--- Data shown ---

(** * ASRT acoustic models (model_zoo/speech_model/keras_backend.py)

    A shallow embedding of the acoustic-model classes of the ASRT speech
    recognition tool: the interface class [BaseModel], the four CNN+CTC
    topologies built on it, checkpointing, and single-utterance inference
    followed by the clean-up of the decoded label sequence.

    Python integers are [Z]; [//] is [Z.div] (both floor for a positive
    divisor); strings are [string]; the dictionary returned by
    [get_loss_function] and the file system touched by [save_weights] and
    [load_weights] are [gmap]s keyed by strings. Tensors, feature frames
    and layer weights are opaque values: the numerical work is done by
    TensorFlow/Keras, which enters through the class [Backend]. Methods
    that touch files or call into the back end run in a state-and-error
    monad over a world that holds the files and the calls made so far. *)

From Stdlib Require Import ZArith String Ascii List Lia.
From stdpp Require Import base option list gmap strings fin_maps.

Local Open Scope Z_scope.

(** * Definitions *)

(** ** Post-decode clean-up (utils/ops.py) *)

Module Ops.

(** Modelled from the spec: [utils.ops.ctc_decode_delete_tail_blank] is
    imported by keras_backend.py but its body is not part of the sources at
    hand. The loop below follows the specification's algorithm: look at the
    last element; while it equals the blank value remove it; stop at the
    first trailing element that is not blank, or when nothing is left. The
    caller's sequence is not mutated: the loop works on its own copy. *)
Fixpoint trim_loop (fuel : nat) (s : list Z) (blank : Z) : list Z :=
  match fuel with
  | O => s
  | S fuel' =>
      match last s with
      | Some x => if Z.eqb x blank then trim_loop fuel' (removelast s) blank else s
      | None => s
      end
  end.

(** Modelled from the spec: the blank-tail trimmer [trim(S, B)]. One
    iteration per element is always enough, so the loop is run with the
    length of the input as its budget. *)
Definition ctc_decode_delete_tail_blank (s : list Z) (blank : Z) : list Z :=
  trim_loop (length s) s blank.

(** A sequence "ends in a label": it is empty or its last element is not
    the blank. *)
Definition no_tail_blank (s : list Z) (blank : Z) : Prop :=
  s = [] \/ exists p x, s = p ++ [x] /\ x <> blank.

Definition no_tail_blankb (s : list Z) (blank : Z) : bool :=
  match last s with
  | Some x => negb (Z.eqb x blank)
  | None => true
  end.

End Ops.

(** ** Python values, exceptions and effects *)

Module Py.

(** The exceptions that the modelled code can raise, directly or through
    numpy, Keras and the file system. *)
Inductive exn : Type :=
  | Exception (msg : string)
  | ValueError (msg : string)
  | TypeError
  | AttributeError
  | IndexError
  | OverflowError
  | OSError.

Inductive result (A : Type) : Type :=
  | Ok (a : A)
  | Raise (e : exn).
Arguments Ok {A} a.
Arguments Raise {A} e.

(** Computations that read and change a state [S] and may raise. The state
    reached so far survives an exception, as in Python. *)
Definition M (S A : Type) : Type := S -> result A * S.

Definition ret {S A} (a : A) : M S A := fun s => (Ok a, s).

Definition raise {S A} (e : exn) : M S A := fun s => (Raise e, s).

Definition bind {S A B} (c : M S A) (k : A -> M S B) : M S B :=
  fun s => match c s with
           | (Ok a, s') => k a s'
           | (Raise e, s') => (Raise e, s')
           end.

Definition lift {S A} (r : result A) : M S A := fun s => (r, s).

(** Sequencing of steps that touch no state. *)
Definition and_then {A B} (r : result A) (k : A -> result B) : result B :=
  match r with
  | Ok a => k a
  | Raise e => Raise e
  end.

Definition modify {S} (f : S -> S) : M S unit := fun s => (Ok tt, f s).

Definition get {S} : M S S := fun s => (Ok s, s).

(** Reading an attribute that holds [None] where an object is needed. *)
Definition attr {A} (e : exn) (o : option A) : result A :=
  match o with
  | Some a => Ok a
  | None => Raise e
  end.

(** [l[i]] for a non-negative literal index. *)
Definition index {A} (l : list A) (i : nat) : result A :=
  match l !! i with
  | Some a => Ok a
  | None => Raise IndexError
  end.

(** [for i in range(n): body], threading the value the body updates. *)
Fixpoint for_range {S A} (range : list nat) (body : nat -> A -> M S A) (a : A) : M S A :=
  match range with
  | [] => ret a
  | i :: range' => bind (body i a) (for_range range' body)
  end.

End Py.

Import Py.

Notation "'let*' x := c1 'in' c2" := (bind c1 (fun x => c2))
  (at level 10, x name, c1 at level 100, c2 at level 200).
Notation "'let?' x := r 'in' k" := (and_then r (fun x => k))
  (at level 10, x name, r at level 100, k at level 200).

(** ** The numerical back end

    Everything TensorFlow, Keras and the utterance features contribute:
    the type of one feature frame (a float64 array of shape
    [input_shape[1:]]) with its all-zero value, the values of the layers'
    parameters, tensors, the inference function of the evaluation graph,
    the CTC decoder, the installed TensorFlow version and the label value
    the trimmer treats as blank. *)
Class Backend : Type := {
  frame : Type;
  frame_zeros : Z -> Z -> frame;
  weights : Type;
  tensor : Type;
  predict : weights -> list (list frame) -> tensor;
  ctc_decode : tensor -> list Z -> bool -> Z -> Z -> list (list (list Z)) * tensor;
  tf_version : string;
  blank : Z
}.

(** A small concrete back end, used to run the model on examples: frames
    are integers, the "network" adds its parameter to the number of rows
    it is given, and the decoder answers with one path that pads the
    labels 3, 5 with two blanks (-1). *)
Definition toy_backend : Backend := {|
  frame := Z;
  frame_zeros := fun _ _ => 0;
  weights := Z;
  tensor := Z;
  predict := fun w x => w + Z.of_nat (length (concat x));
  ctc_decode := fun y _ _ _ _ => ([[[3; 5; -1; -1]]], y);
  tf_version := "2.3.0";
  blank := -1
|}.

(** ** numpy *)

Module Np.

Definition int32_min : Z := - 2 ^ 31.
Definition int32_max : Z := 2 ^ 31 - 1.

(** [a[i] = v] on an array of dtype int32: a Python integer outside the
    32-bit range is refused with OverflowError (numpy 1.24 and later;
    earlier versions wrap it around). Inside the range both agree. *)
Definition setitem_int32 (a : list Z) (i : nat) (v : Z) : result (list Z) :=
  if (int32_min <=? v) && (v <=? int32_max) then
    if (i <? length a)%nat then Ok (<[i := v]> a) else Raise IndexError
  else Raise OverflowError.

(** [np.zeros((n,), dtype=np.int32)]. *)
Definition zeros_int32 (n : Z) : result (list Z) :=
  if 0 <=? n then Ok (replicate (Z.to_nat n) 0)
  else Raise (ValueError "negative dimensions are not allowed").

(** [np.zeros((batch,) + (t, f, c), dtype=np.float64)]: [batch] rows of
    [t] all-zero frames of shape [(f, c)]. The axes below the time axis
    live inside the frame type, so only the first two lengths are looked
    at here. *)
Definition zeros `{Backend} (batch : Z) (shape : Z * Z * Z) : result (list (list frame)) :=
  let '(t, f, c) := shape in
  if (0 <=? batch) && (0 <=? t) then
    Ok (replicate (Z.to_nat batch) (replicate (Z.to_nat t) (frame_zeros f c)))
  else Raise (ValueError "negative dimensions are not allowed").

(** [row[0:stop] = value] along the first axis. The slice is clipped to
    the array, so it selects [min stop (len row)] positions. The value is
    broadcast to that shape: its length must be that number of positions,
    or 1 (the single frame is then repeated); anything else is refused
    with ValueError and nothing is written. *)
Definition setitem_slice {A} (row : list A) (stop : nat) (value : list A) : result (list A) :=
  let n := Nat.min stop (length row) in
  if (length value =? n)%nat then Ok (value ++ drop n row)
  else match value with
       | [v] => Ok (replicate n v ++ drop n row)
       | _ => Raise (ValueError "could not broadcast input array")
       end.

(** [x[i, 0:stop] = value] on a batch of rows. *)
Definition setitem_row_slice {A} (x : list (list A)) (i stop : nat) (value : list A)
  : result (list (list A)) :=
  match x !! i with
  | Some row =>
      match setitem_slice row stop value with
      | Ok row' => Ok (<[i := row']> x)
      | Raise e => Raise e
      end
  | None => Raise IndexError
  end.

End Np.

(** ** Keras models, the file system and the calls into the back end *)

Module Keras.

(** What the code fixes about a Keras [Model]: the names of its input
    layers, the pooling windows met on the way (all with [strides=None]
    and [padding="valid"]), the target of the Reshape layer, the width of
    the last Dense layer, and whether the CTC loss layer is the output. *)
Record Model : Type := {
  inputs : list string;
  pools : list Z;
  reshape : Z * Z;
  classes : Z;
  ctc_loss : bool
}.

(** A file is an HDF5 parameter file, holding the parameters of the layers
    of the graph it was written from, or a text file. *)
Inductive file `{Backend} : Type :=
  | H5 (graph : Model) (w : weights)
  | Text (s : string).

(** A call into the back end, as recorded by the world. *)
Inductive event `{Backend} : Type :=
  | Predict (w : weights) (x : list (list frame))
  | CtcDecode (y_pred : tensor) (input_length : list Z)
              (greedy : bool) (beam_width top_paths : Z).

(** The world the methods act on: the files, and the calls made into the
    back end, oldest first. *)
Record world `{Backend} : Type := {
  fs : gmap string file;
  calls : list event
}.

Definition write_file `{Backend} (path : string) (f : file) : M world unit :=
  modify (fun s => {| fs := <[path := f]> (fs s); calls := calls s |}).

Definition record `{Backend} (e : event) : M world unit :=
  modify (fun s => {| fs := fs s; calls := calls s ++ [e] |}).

---
--- Data shown ---

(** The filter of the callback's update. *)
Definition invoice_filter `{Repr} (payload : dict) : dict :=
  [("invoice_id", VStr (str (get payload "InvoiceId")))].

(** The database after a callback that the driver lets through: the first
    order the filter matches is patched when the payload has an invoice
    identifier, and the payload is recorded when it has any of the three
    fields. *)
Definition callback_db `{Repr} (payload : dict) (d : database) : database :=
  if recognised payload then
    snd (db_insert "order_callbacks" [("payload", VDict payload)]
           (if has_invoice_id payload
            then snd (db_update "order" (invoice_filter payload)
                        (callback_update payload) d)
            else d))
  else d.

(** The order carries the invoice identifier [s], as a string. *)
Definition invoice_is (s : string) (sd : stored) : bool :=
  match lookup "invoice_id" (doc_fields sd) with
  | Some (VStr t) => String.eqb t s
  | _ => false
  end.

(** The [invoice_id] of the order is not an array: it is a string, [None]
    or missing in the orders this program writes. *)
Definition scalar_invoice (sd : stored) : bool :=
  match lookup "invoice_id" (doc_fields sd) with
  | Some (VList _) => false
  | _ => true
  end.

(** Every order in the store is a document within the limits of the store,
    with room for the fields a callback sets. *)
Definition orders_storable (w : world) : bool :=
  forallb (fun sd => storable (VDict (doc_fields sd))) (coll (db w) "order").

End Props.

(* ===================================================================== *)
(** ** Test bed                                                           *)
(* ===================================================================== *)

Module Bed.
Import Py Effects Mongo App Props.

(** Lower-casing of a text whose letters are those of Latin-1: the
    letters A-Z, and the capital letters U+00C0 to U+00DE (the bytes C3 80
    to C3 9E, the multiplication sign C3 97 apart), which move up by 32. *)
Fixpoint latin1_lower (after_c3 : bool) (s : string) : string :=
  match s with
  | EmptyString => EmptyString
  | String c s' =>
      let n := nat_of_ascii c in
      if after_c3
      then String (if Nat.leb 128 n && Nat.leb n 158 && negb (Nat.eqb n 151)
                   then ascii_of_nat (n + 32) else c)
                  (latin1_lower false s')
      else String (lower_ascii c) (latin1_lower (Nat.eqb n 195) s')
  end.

---
--- Data shown ---

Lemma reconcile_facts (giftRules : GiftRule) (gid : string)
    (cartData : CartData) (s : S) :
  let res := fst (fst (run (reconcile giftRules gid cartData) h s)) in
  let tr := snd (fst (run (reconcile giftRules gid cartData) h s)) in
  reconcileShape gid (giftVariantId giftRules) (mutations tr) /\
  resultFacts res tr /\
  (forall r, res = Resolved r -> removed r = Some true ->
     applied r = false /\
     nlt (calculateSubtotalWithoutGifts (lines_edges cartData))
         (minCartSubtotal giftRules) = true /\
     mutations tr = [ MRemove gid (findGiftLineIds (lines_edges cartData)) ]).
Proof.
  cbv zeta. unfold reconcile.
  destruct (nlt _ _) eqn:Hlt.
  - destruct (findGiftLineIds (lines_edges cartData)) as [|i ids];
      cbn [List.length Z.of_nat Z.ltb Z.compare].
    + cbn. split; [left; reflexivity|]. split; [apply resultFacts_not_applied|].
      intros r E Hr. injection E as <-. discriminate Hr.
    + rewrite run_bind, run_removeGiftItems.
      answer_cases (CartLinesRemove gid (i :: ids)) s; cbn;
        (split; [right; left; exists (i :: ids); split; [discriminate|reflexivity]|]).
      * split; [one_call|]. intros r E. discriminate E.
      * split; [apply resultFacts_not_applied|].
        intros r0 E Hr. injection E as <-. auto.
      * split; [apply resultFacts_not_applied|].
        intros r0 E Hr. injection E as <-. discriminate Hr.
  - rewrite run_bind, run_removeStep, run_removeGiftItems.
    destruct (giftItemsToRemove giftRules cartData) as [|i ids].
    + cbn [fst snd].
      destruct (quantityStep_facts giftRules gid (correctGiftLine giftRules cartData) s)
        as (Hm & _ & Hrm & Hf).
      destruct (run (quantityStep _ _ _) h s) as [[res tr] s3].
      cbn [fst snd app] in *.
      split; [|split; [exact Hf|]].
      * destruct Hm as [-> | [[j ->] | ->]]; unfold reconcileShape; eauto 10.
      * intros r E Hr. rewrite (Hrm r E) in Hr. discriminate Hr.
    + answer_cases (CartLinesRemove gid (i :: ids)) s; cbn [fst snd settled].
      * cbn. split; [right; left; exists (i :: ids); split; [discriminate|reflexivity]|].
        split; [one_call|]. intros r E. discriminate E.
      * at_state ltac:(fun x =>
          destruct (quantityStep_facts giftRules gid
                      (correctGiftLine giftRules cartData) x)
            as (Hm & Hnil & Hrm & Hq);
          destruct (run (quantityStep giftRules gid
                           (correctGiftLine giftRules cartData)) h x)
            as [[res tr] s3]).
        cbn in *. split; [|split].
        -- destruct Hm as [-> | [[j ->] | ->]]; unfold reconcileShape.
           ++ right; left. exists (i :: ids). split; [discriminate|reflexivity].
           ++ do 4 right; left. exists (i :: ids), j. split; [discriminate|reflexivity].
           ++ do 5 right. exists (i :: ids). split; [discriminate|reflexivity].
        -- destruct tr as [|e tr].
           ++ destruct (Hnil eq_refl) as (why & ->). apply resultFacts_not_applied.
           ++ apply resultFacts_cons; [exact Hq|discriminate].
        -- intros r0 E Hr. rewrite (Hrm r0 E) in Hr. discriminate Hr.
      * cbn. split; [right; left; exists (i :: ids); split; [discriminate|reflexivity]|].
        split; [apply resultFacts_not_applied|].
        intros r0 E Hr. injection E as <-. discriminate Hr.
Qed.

---

Assigned task: Going through the data above, please tally the lines that contain the string "Hnil" and return only the total.

Reply: 2